◆ What the exercise asks ◆
Print the records below word for word, beginning with the first line and ending once the line containing "let z' := if" is printed.

◆ Task inputs ◆
Segment Open

(** [l[i]] on a list: an [int] (or [bool]) index, counted from the end
    when negative. *)
Definition list_getitem (l : list pyval) (i : pyval) : result pyval :=
  let at_index (z : Z) :=
    let n := Z.of_nat (length l) in
    let z' := if (z <? 0)%Z then (z + n)%Z else z in
    if ((0 <=? z') && (z' <? n))%Z
    then match nth_error l (Z.to_nat z') with
         | Some x => Ok x
         | None => Raise (IndexError (py "list index out of range"))
         end
    else Raise (IndexError (py "list index out of range")) in
  match i with
  | PInt z => at_index z
  | PBool b => at_index (if b then 1 else 0)%Z
  | _ => Raise (TypeError (py "list indices must be integers or slices, not "
                             ++ type_name i))
  end.

(** Numbers by exact value, [NumFin z e] being [z * 2^e]; [bool] is a
    subclass of [int]. *)
Inductive number :=
| NumNan
| NumInf (neg : bool)
| NumFin (z : Z) (e : Z).

Definition as_number (v : pyval) : option number :=
  match v with
  | PBool b => Some (NumFin (if b then 1 else 0) 0)
  | PInt z => Some (NumFin z 0)
  | PFloat FNan => Some NumNan
  | PFloat (FInf neg) => Some (NumInf neg)
  | PFloat (FFin neg m e) =>
      Some (NumFin (if neg then - Z.of_N m else Z.of_N m) e)
  | _ => None
  end.

(** [a > b] on numbers; Python compares an [int] and a [float] exactly. *)
Definition num_gt (a b : number) : bool :=
  match a, b with
  | NumNan, _ | _, NumNan => false
  | NumInf na, NumInf nb => negb na && nb
  | NumInf na, NumFin _ _ => negb na
  | NumFin _ _, NumInf nb => nb
  | NumFin za ea, NumFin zb eb =>
      let m := Z.min ea eb in
      (zb * 2 ^ (eb - m) <? za * 2 ^ (ea - m))%Z
  end.

(** [a > b] on strings: lexicographic on code points. *)
Fixpoint str_gt (a b : pystr) : bool :=
  match a, b with
  | [], _ => false
  | _ :: _, [] => true
  | x :: a', y :: b' => (y <? x)%N || ((x =? y)%N && str_gt a' b')
  end.

Section Comparison.

(** [a > b] on two lists goes through Python's identity-or-equality
    test on the elements, which is not defined here: a parameter. *)
Variable list_gt : list pyval -> list pyval -> result bool.

(** [val > maxval], as [max] evaluates it. *)
Definition gt (a b : pyval) : result bool :=
  match as_number a, as_number b with
  | Some x, Some y => Ok (num_gt x y)
  | _, _ =>
      match a, b with
      | PStr s, PStr t => Ok (str_gt s t)
      | PList l, PList m => list_gt l m
      | _, _ =>
          Raise (TypeError (py "'>' not supported between instances of '"
                              ++ type_name a ++ py "' and '" ++ type_name b
                              ++ py "'"))
      end
  end.

(** The loop of [max(items, key=key)] once a first candidate is held:
    a later item replaces it only when its key is strictly greater. *)
Fixpoint max_loop {I : Type} (key : I -> result pyval) (items : list I)
         (maxitem : I) (maxval : pyval) : result I :=
  match items with
  | [] => Ok maxitem
  | item :: rest =>
      bind (key item) (fun val =>
      bind (gt val maxval) (fun greater =>
      if greater then max_loop key rest item val
      else max_loop key rest maxitem maxval))
  end.

(** [max(items, key=key, default=default)] over the items an iterable
    yields. *)
Definition max_by {I : Type} (key : I -> result pyval) (items : list I)
           (default : I) : result I :=
  match items with
  | [] => Ok default
  | first :: rest =>
      bind (key first) (fun val => max_loop key rest first val)
  end.

End Comparison.

(** A comparison of lists for closed examples, where no list is ever
    compared. *)
Definition no_list_gt (l m : list pyval) : result bool :=
  Raise (TypeError (py "'>' not supported between instances of 'list' and 'list'")).

End PyVal.

Import PyVal.

Notation "x <- c ;; k" := (bind c (fun x => k))
  (at level 61, c at next level, right associativity).

(* ================================================================== *)
(** ** The JSON decoder *)
(* ================================================================== *)

(** [json.loads] belongs to Python's standard library, not to the
    repository: the stages below take the decoder as a parameter.  [loads]
    is an executable model of it (the scanner of CPython 3.11's [_json])
    on which the stages can be run on concrete completions.  It leaves out
    the interpreter's recursion limit on nesting depth. *)
Module Json.

Inductive scan (A : Type) :=
| Scanned (a : A) (rest : pystr) (pos : nat)
| Stop (idx : nat)                   (* StopIteration(idx) *)
| Fail (e : exn)
| OutOfFuel.

Arguments Scanned {A} a rest pos.
Arguments Stop {A} idx.
Arguments Fail {A} e.
Arguments OutOfFuel {A}.

Definition is_ws (c : char) : bool :=
  ((c =? 32) || (c =? 9) || (c =? 10) || (c =? 13))%N.

Fixpoint skip_ws (s : pystr) (pos : nat) : pystr * nat :=
  match s with
  | c :: rest => if is_ws c then skip_ws rest (S pos) else (s, pos)
  | [] => (s, pos)
  end.

Definition hex_digit (c : char) : option N :=
  if ((48 <=? c) && (c <=? 57))%N then Some (c - 48)%N
  else if ((97 <=? c) && (c <=? 102))%N then Some (c - 87)%N
  else if ((65 <=? c) && (c <=? 70))%N then Some (c - 55)%N
  else None.

(** The four hexadecimal digits of a [\uXXXX] escape. *)
Definition hex4 (l : pystr) : option N :=
  match l with
  | [a; b; c; d] =>
      match hex_digit a, hex_digit b, hex_digit c, hex_digit d with
      | Some x, Some y, Some z, Some w =>
          Some (((x * 16 + y) * 16 + z) * 16 + w)%N
      | _, _, _, _ => None
      end
  | _ => None
  end.

Definition simple_escape (c : char) : option char :=
  if (c =? 34)%N then Some 34%N            (* quote *)
  else if (c =? 92)%N then Some 92%N       (* backslash *)
  else if (c =? 47)%N then Some 47%N       (* slash *)
  else if (c =? 98)%N then Some 8%N        (* b *)
  else if (c =? 102)%N then Some 12%N      (* f *)
  else if (c =? 110)%N then Some 10%N      (* n *)
  else if (c =? 114)%N then Some 13%N      (* r *)
  else if (c =? 116)%N then Some 9%N       (* t *)
  else None.

Definition is_high_surrogate (c : N) : bool :=
  ((55296 <=? c) && (c <=? 56319))%N.
Definition is_low_surrogate (c : N) : bool :=
  ((56320 <=? c) && (c <=? 57343))%N.
Definition join_surrogates (hi lo : N) : N :=
  (65536 + (N.land hi 1023 * 1024 + N.land lo 1023))%N.

Section Decoder.

(** The whole document, for the error reports. *)
Variable doc : pystr.

Definition errmsg {A} (msg : string) (pos : nat) : scan A :=
  Fail (JSONDecodeError (py msg) doc pos).

(** [scanstring]: the text after an opening quote at index [begin];
    [s] starts at index [pos], [acc] is the decoded text, reversed. *)
Fixpoint scanstring (fuel : nat) (begin : nat) (s : pystr) (pos : nat)
         (acc : pystr) : scan pystr :=
  match fuel with
  | O => OutOfFuel
  | S fuel' =>
      match s with
      | [] => errmsg "Unterminated string starting at" begin
      | c :: rest =>
          if (c =? 34)%N then Scanned (rev acc) rest (S pos)
          else if (c =? 92)%N then
            match rest with
            | [] => errmsg "Unterminated string starting at" begin
            | esc :: rest1 =>
                if (esc =? 117)%N then
                  (* \uXXXX, the u at index pos + 1 *)
                  (* the four digits must not end the document *)
                  match (if 5 <=? length rest1 then hex4 (firstn 4 rest1)
                         else None) with
                  | None => errmsg "Invalid \uXXXX escape" (S pos)
                  | Some hi =>
                      let rest2 := skipn 4 rest1 in
                      let single :=
                        scanstring fuel' begin rest2 (pos + 6) (hi :: acc) in
                      if is_high_surrogate hi
                         && (7 <=? length rest2)
                         && PyStr.startswith [92; 117]%N rest2
                      then
                        match hex4 (firstn 4 (skipn 2 rest2)) with
                        | None => errmsg "Invalid \uXXXX escape" (pos + 7)
                        | Some lo =>
                            if is_low_surrogate lo
                            then scanstring fuel' begin (skipn 6 rest2)
                                   (pos + 12)
                                   (join_surrogates hi lo :: acc)
                            else single
                        end
                      else single
                  end
                else
                  match simple_escape esc with
                  | Some d => scanstring fuel' begin rest1 (pos + 2) (d :: acc)
                  | None => errmsg "Invalid \escape" pos
                  end
            end
          else if (c <=? 31)%N then errmsg "Invalid control character at" pos
          else scanstring fuel' begin rest (S pos) (c :: acc)
      end
  end.

Fixpoint take_digits (s : pystr) (acc : pystr) : pystr * pystr :=
  match s with
  | c :: rest =>
      if ascii_isdigit c then take_digits rest (c :: acc) else (rev acc, s)
  | [] => (rev acc, s)
  end.

Definition digits_value (ds : pystr) : N :=
  fold_left (fun v c => (v * 10 + (c - 48))%N) ds 0%N.

(** The nearest [float] to [mant * 10^exp10], ties to even. *)
Definition round_div (n d : N) : N :=
  let q := (n / d)%N in
  let r := (n mod d)%N in
  if (d <? 2 * r)%N || ((2 * r =? d)%N && N.odd q) then (q + 1)%N else q.

Definition float_of_decimal (neg : bool) (mant : N) (exp10 : Z) : pyfloat :=
  if (mant =? 0)%N then FFin neg 0 0
  else
    let p := if (0 <=? exp10)%Z then (mant * 10 ^ Z.to_N exp10)%N else mant in
    let q := if (0 <=? exp10)%Z then 1%N else (10 ^ Z.to_N (- exp10))%N in
    let d := (Z.of_N (N.log2 p) - Z.of_N (N.log2 q))%Z in
    (* floor (log2 (p / q)) is d or d - 1 *)
    let ge := if (0 <=? d)%Z then (q * 2 ^ Z.to_N d <=? p)%N
              else (q <=? p * 2 ^ Z.to_N (- d))%N in
    let l := if ge then d else (d - 1)%Z in
    let e := Z.max (l - 52) (-1074) in
    let m := if (0 <=? e)%Z then round_div p (q * 2 ^ Z.to_N e)%N
             else round_div (p * 2 ^ Z.to_N (- e))%N q in
    let '(m, e) := if (m =? 2 ^ 53)%N then ((2 ^ 52)%N, (e + 1)%Z) else (m, e) in
    if (m =? 0)%N then FFin neg 0 0
    else if (971 <? e)%Z then FInf neg
    else FFin neg m e.

(** The interpreter's limit on the digits of an integer literal. *)
Definition int_max_str_digits : nat := 4300.

(** [_match_number]: an optional minus sign; a single 0 or a run of
    digits not starting with 0; optionally a point followed by digits;
    optionally e or E, an optional sign and digits. *)
Definition match_number (s : pystr) (pos : nat) : scan pyval :=
  let '(neg, s1) := match s with
                    | c :: r => if (c =? 45)%N then (true, r) else (false, s)
                    | [] => (false, s)
                    end in
  let int_part :=
    match s1 with
    | c :: r =>
        if (c =? 48)%N then Some ([c], r)
        else if ascii_isdigit c then Some (take_digits s1 []) else None
    | [] => None
    end in
  match int_part with
  | None => Stop pos
  | Some (ints, s2) =>
      let '(frac, s3) :=
        match s2 with
        | c :: ((d :: _) as r) =>
            if (c =? 46)%N && ascii_isdigit d then take_digits r []
            else ([], s2)
        | _ => ([], s2)
        end in
      let exp_part :=
        match s3 with
        | c :: r =>
            if (c =? 101)%N || (c =? 69)%N then
              let '(eneg, signed, r1) :=
                match r with
                | sg :: ((_ :: _) as r') =>
                    if (sg =? 45)%N then (true, true, r')
                    else if (sg =? 43)%N then (false, true, r')
                    else (false, false, r)
                | _ => (false, false, r)
                end in
              match take_digits r1 [] with
              | ([], _) => None
              | (ds, r2) => Some (eneg, signed, ds, r2)
              end
            else None
        | [] => None
        end in
      let sign_len := if neg then 1 else 0 in
      let frac_len := match frac with [] => 0 | _ => S (length frac) end in
      match frac, exp_part with
      | [], None =>
          if length ints <=? int_max_str_digits then
            let v := Z.of_N (digits_value ints) in
            Scanned (PInt (if neg then (- v)%Z else v)) s2
                    (pos + sign_len + length ints)
          else
            Fail (Exception
                    (py "Exceeds the limit (4300 digits) for integer string conversion: value has "
                       ++ str_of_nat (length ints)
                       ++ py " digits; use sys.set_int_max_str_digits() to increase the limit"))
      | _, None =>
          Scanned (PFloat (float_of_decimal neg (digits_value (ints ++ frac))
                             (- Z.of_nat (length frac))))
                  s3 (pos + sign_len + length ints + frac_len)
      | _, Some (eneg, signed, ds, rest) =>
          let ex := Z.of_N (digits_value ds) in
          Scanned (PFloat (float_of_decimal neg (digits_value (ints ++ frac))
                             ((if eneg then - ex else ex)
                              - Z.of_nat (length frac))))
                  rest
                  (pos + sign_len + length ints + frac_len + 1
                   + (if signed then 1 else 0) + length ds)
      end
  end.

Segment Closed

◆ Answer below ◆
(** [l[i]] on a list: an [int] (or [bool]) index, counted from the end
    when negative. *)
Definition list_getitem (l : list pyval) (i : pyval) : result pyval :=
  let at_index (z : Z) :=
    let n := Z.of_nat (length l) in
    let z' := if (z <? 0)%Z then (z + n)%Z else z in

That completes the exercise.